Meta recently admitted what many of us already suspected: conversations with the company's AI chatbot are not private. Messages exchanged can be accessed and analyzed by employees or collaborators, under the guise of improving the model's performance. Unfortunately, this insufficiently communicated openness raises serious problems.
I have personally observed with increasing concern how intimate details or sensitive information end up being available to internal teams, without users being fully aware of this. Meta's privacy policy vaguely mentions that this data can be used not only to train the AI, but also for various other internal purposes, which leaves room for broad and potentially abusive interpretations.
This lack of transparency has provoked vehement reactions from data protection experts and user communities. In my view, it is unacceptable that a company of Meta’s size would not provide clear guarantees regarding the privacy of a service that, by its very nature, invites personal discussions.

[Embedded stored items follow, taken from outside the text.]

(* ===== verification/Attach.v ===== *)
(** * Who a volume belongs to

    What the operations on volumes ([VolumeAPI]) do to the tables of machines and
    volumes of one database ([AppDb]).  The host, with the processes, files and
    guests, is arbitrary; the statements of the database do not fail where an
    invariant is claimed ([VolumeAttach_owned]), and may fail in [VolumeDetach_effect].

    The claim of the code is that a volume is in the hands of one machine unless
    it is shared and read-only: [owned].  Attaching keeps it.  Detaching does not,
    because it never looks at whom the volume is attached to. *)

From stdpp Require Import gmap strings list.
From S2P Require Import Prelude GoStrings Errs Model Inputs Infra Sql System VMRepo VMResolver FcConfig Files Resolving Volumes VMControl IPNet Lease Names NetAPI VolumeAPI AppDb.
#[local] Open Scope string_scope.

(** The columns of the table of volumes that have no duplicates. *)
Record volumesOK (t : list VolumeItem) : Prop := {
  v_ids : NoDup (vol_ID <$> t);
  v_names : NoDup (vol_Name <$> t);
}.

(** Every volume a machine lists is recorded as attached to that machine. *)
Definition owned (t : AppTables) : Prop := ∀ vm v,
  vm ∈ at_vms t → v ∈ at_volumes t → freelyShared v = false → vol_ID v ∈ vm_VolumeIDs vm →
  vol_Status v = VolumeStatusAttached ∧ vol_VMID v = Some (vm_ID vm).

(** So two machines never list the same volume. *)
Lemma owned_one_owner t vm1 vm2 v :
  owned t → vm1 ∈ at_vms t → vm2 ∈ at_vms t → v ∈ at_volumes t → freelyShared v = false →
  vol_ID v ∈ vm_VolumeIDs vm1 → vol_ID v ∈ vm_VolumeIDs vm2 → vm_ID vm1 = vm_ID vm2.
Proof.
  intros Ho H1 H2 Hv Hf Hl1 Hl2. destruct (Ho vm1 v H1 Hv Hf Hl1) as [_ E1], (Ho vm2 v H2 Hv Hf Hl2) as [_ E2]. congruence.
Qed.

Section Attach.
Context {H : Type} `{Host H} `{Firecracker H} `{ConfigManager H} `{OpEnv H} `{GuestEnv H}.
Context (like : string → string → bool) (marshal : list string → string) (rowOK : VMItem → bool)
  (constraintError : error).

#[local] Notation W := (Db AppTables * H)%type.
#[local] Existing Instance app_vms.
#[local] Existing Instance app_volumes.
#[local] Instance repo_vms : Repository W := app_vms like marshal rowOK constraintError.
#[local] Instance repo_volumes : VolumeRepository W := app_volumes like constraintError.

(** ** Finding the machine and the volume *)

Lemma reads_vms {A} (P : AppTables → A → Prop) (q : list VMItem → A) :
  (∀ t, P t (q (at_vms t))) → reads (H := H) P (inVMs (query q)).
Proof.
  intros HP. eapply reads_weaken; [|apply reads_query, setVMs_id]. intros t a Ha. simpl in Ha. subst a. apply HP.
Qed.

Lemma reads_volumes {A} (P : AppTables → A → Prop) (q : list VolumeItem → A) :
  (∀ t, P t (q (at_volumes t))) → reads (H := H) P (inVolumes (query q)).
Proof.
  intros HP. eapply reads_weaken; [|apply reads_query, setVolumes_id]. intros t a Ha. simpl in Ha. subst a. apply HP.
Qed.

Lemma inVMs_wrapErr {A} msg (m : GoM (Db (list VMItem)) error A) :
  ∀ w : W, inVMs (wrapErr msg m) w =
    match inVMs m w with (Err e, w') => (Err (Errorf (msg ++ ": " ++ Error e) (Some e)), w') | r => r end.
Proof. intros [d h]. unfold inVMs, inDb, onPart, wrapErr. cbn [fst snd]. by destruct (m _) as [[a|e] p]. Qed.

Lemma reads_wrapErr {A} (P : AppTables → A → Prop) msg (m : GoM (Db (list VMItem)) error A) :
  reads (H := H) P (inVMs m) → reads (H := H) P (inVMs (wrapErr msg m)).
Proof.
  intros Hm w. rewrite inVMs_wrapErr. destruct (Hm w) as [E HP].
  destruct (inVMs m w) as [[a|e] w']; cbn [fst snd] in *; by split.
Qed.

#[local] Notation isVM := (λ t vm, vm ∈ at_vms t).
#[local] Notation isVolume := (λ t v, v ∈ at_volumes t).

(** A query for at most one row. *)
Lemma getOr_reads (m : GoM W error (option VMItem)) e :
  reads (H := H) (λ t o, ∀ x, o = Some x → isVM t x) m →
  reads (H := H) isVM (o ← m; match o with None => throw e | Some x => mret x end).
Proof.
  intros Hm. eapply reads_bind; [exact Hm|]. intros [x|]; [|apply reads_throw].
  apply reads_ret. intros t Hx. by apply Hx.
Qed.

Lemma head_filter_reads (P : VMItem → bool) : reads (H := H) (λ t o, ∀ x, o = Some x → isVM t x) (inVMs (sqlGet P)).
Proof.
  apply reads_vms. intros t x Hx%head_Some_elem_of. apply list_elem_of_filter in Hx; tauto.
Qed.

Lemma VMResolve_reads identifier : reads (H := H) isVM (VMResolver.Resolve (W := W) identifier).
Proof.
  unfold VMResolver.Resolve. eapply reads_bind.
  { apply reads_try, getOr_reads, head_filter_reads. }
  intros [vm|err]; [by apply reads_ret|]. eapply reads_weaken; [intros t a Ha _; exact Ha|].
  case_decide; [apply reads_throw|]. repeat case_match; [apply getOr_reads, head_filter_reads..|].
  eapply reads_bind.
  - apply reads_wrapErr. apply reads_vms with (P := λ t l, ∀ x, x ∈ l → isVM t x).
    intros t x Hx. apply list_elem_of_filter in Hx; tauto.
  - intros [|x [|]]; [apply reads_throw| |apply reads_throw].
    apply reads_ret. intros t Ht. apply Ht. left.
Qed.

Looking further, i fear that these kinds of practices are leading us towards a society in which digital control becomes a new form of authority. As AIs accumulate data on every aspect of our lives, the risk is that this information will be used not only for commercial purposes, but also to shape behavior and curb freedom of expression. We are potentially moving towards a model of governance based on fear — where citizens, knowing that their every word and action is being monitored and archived, end up self-censoring. A new kind of digital dictatorship, more subtle and insidious than anything we have ever known.
What seemed like a friendly innovation in communication with artificial intelligence turns out to be an open door to practices of surveillance and influencing human behavior. What do we risk when our intimate data becomes tools in a possible new regime based on fear and self-censorship?
What we once thought was just a tool for help or entertainment could turn into a means of surveillance and shaping human behavior through fear.